▶ [YOUR OBJECTIVE]: Look through the material below and copy exactly the lines from the line with "(panic_message p) s')" to the line with "(MeteredSeekRead (FfiInputFile N))", those two lines included.

= = = = = = =

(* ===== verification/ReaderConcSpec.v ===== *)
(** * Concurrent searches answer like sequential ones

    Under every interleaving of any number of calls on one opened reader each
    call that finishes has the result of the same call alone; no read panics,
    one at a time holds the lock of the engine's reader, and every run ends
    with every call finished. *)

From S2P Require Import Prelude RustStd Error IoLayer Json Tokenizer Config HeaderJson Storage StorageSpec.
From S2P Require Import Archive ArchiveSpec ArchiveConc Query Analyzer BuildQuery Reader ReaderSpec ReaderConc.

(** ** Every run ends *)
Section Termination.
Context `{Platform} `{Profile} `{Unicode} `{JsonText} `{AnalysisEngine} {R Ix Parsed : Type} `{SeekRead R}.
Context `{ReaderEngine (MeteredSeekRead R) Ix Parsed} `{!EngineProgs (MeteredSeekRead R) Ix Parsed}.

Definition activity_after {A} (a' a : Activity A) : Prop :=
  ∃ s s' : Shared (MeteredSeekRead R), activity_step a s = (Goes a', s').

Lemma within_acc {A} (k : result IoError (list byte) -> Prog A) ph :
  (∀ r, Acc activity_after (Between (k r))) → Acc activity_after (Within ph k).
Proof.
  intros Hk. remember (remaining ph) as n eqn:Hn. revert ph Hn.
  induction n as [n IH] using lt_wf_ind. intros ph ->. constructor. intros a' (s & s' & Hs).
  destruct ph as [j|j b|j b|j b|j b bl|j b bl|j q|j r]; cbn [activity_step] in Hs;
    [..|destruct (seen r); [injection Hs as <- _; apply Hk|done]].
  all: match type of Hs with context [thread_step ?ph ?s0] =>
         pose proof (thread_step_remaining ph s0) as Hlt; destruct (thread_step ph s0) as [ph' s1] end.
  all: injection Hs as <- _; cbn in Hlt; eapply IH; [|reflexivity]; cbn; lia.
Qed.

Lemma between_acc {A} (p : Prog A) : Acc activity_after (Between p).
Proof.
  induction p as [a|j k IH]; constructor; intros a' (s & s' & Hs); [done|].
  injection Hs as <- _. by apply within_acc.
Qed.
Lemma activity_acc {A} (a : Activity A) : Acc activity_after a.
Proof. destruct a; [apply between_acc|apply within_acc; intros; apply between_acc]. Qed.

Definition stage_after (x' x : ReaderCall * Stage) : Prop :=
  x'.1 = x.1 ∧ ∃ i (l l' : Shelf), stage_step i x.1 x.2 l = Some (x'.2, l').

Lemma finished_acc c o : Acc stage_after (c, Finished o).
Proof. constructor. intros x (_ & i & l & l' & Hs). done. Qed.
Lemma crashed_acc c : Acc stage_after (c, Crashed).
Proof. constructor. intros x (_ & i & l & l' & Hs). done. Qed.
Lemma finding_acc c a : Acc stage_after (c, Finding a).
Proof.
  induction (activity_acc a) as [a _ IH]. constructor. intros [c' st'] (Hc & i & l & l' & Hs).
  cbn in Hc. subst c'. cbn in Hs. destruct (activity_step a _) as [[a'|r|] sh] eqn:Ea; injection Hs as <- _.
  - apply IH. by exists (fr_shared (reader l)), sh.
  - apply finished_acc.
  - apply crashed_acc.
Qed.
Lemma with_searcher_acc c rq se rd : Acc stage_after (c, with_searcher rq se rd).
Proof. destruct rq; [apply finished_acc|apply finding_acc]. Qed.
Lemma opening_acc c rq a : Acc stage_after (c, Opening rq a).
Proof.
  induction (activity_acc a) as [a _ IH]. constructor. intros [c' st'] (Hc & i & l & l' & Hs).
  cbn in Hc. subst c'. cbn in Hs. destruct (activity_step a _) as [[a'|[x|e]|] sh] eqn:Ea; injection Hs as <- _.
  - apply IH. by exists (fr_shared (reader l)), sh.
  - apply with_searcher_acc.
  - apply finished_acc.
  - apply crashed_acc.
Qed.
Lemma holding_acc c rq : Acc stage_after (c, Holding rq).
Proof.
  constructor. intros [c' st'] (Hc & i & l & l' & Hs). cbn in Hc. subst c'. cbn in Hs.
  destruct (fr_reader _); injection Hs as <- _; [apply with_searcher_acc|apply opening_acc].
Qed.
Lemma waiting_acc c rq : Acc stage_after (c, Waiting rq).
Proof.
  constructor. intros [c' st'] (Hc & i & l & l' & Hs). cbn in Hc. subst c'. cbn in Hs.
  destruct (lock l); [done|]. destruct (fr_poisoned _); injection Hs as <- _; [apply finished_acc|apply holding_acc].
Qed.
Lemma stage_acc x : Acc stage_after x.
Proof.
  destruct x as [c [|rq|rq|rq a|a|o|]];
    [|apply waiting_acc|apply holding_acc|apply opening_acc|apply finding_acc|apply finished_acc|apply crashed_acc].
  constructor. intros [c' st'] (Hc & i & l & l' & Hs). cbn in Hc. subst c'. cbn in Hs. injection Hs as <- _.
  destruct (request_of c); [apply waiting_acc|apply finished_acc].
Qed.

= = = = = = =

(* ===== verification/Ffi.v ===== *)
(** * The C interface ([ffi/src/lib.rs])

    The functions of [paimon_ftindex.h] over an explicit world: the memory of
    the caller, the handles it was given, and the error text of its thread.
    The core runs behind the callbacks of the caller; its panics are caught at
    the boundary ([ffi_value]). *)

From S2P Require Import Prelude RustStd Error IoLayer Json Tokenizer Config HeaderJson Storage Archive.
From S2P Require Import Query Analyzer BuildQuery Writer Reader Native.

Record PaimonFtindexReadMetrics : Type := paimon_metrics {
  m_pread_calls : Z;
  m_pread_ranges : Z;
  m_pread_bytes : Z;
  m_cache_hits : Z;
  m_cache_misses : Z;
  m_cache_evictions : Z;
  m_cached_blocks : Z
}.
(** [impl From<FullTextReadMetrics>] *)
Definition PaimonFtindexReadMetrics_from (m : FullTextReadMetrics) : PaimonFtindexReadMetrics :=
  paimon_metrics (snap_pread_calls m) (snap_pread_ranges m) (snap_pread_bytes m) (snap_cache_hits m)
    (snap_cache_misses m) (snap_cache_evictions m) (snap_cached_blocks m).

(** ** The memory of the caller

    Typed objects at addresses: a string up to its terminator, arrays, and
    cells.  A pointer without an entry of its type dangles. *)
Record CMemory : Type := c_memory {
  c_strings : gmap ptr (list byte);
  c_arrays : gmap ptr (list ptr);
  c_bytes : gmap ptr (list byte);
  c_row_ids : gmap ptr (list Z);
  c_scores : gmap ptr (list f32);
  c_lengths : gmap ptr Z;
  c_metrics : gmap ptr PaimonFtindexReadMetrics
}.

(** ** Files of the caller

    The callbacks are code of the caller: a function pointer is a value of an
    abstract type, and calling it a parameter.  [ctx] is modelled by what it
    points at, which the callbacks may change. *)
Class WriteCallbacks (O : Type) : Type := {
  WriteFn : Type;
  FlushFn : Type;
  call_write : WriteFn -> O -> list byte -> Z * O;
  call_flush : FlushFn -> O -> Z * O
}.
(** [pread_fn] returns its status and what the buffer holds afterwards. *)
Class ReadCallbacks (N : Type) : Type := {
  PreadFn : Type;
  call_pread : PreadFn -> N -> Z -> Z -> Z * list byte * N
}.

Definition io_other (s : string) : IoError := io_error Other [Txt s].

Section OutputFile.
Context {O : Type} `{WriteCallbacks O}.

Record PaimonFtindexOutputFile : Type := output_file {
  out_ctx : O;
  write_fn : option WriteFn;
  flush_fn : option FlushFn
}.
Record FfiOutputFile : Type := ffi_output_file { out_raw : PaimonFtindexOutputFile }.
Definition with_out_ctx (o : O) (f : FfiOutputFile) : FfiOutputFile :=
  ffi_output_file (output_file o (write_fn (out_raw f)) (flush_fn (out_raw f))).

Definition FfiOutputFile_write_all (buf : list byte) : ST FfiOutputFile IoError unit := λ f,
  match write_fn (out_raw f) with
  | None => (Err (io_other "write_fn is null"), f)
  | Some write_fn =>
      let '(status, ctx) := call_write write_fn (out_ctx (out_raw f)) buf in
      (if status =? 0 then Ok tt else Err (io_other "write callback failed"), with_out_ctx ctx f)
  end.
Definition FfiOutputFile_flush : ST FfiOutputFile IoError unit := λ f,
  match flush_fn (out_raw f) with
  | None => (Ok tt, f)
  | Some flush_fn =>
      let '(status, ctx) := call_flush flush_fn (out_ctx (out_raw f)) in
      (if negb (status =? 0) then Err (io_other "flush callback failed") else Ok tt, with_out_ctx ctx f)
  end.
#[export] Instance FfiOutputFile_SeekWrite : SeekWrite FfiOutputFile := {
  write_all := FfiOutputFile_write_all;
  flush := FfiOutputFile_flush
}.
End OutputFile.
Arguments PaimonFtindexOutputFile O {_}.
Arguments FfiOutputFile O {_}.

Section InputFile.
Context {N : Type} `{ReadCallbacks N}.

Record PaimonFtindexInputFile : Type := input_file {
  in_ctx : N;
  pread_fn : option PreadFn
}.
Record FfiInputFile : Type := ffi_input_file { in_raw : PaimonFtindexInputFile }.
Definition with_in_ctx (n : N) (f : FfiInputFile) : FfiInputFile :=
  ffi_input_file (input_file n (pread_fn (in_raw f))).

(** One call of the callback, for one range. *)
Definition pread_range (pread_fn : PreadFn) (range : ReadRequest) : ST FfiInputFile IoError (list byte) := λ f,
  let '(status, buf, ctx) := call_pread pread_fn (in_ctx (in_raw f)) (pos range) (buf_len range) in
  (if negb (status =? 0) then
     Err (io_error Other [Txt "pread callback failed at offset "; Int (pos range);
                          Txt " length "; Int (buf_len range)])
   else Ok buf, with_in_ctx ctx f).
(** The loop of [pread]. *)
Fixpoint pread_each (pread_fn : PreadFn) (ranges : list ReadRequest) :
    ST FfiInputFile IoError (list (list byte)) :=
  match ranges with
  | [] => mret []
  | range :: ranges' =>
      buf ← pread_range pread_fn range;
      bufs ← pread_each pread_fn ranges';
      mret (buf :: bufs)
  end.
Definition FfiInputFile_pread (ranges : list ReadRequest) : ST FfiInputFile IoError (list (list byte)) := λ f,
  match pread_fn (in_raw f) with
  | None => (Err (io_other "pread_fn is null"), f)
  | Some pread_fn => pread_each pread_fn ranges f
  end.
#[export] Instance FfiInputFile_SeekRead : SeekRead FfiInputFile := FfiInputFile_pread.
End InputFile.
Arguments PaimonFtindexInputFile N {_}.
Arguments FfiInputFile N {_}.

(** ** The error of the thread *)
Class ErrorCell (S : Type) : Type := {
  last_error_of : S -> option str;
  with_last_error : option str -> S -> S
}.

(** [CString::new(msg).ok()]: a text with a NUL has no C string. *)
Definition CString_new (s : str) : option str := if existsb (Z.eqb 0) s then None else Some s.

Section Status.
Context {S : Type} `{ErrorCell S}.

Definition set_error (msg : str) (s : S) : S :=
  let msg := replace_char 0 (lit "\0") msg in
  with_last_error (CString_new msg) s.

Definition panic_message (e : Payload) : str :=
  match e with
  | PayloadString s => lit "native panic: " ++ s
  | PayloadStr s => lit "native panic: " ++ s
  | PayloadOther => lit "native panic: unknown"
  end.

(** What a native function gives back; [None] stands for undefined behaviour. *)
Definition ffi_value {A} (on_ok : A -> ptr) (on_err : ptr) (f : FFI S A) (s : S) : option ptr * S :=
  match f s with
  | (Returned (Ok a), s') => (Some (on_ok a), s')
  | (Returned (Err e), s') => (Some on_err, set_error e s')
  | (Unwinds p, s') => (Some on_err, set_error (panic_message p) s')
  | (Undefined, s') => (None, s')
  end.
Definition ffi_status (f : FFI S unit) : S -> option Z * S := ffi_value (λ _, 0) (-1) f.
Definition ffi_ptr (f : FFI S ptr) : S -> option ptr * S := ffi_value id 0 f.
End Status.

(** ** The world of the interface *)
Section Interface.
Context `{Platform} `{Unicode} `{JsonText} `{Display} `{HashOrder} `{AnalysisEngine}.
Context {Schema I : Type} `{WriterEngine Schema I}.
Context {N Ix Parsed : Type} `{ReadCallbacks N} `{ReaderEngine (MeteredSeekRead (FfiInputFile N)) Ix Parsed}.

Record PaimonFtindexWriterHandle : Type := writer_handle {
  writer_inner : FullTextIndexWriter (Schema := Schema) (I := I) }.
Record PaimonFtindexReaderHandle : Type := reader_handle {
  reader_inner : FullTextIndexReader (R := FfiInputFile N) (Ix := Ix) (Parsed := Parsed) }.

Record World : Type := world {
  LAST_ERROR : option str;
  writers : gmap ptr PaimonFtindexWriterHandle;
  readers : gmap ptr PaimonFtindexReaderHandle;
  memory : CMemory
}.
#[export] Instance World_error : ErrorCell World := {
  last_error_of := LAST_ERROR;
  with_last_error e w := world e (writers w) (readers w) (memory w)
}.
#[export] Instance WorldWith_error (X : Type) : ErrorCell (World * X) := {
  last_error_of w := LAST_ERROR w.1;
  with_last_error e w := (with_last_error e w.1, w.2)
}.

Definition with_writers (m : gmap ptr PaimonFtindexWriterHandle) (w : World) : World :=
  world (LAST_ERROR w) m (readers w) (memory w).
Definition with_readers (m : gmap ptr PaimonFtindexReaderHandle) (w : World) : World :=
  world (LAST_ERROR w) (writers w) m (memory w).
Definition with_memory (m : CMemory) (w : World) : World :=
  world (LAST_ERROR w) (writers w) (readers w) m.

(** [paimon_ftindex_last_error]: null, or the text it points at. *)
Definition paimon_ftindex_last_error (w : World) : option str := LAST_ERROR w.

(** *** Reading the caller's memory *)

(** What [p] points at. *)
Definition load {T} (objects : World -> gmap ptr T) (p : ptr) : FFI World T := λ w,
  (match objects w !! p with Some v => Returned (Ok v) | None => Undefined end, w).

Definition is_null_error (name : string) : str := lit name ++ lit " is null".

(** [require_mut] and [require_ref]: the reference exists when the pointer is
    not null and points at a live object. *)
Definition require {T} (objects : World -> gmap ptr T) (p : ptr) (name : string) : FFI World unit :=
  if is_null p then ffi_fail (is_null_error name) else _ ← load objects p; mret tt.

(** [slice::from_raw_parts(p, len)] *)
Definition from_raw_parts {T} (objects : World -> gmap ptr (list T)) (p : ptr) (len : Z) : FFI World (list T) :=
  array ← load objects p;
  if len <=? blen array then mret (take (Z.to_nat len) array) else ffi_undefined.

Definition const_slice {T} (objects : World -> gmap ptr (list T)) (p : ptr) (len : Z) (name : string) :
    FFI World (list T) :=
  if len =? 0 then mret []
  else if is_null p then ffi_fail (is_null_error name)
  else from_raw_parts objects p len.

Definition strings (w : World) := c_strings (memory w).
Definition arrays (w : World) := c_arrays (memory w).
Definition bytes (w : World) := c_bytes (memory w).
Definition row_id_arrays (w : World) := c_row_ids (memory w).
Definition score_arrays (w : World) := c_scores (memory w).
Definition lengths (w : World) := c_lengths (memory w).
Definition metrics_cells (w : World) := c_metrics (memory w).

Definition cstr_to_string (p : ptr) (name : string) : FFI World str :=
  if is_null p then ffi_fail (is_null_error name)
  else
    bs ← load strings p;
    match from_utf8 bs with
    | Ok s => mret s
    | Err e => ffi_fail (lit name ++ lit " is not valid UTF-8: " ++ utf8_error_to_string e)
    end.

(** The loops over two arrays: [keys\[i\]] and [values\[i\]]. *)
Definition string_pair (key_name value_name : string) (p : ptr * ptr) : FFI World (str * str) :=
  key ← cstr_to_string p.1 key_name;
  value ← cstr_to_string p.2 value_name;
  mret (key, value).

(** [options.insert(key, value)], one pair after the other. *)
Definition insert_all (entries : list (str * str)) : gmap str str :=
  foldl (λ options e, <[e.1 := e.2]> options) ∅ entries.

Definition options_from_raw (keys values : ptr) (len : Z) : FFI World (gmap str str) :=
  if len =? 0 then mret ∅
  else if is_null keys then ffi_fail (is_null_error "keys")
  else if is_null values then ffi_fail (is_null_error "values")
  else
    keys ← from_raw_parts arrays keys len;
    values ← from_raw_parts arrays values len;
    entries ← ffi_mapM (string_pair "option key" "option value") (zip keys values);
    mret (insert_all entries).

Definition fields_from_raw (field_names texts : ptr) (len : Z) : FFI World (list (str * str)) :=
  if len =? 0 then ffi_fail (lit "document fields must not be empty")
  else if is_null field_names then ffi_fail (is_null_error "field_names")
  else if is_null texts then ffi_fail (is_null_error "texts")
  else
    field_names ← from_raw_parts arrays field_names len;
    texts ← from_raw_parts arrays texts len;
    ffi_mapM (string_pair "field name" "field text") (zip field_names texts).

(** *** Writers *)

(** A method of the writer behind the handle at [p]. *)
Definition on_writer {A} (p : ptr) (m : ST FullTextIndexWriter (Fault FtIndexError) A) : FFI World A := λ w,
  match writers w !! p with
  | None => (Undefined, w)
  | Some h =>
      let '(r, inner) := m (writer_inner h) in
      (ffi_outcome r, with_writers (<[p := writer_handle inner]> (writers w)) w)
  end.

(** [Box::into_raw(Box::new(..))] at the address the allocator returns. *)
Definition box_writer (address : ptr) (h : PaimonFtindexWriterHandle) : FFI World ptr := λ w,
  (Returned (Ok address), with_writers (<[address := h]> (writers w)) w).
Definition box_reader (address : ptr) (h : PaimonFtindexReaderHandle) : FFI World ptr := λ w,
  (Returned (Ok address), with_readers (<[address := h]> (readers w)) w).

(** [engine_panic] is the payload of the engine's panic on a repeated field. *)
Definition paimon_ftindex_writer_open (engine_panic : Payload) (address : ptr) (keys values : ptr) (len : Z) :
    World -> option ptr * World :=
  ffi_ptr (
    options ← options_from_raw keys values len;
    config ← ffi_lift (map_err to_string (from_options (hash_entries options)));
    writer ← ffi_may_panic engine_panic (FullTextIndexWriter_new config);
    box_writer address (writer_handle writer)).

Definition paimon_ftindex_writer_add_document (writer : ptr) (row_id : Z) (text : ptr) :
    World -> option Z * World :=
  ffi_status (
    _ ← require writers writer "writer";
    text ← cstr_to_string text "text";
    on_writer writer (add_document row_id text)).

= = = = = = =

▶ [RESPONSE TO THE EXERCISE]:
  | (Unwinds p, s') => (Some on_err, set_error (panic_message p) s')
  | (Undefined, s') => (None, s')
  end.
Definition ffi_status (f : FFI S unit) : S -> option Z * S := ffi_value (λ _, 0) (-1) f.
Definition ffi_ptr (f : FFI S ptr) : S -> option ptr * S := ffi_value id 0 f.
End Status.

(** ** The world of the interface *)
Section Interface.
Context `{Platform} `{Unicode} `{JsonText} `{Display} `{HashOrder} `{AnalysisEngine}.
Context {Schema I : Type} `{WriterEngine Schema I}.
Context {N Ix Parsed : Type} `{ReadCallbacks N} `{ReaderEngine (MeteredSeekRead (FfiInputFile N)) Ix Parsed}.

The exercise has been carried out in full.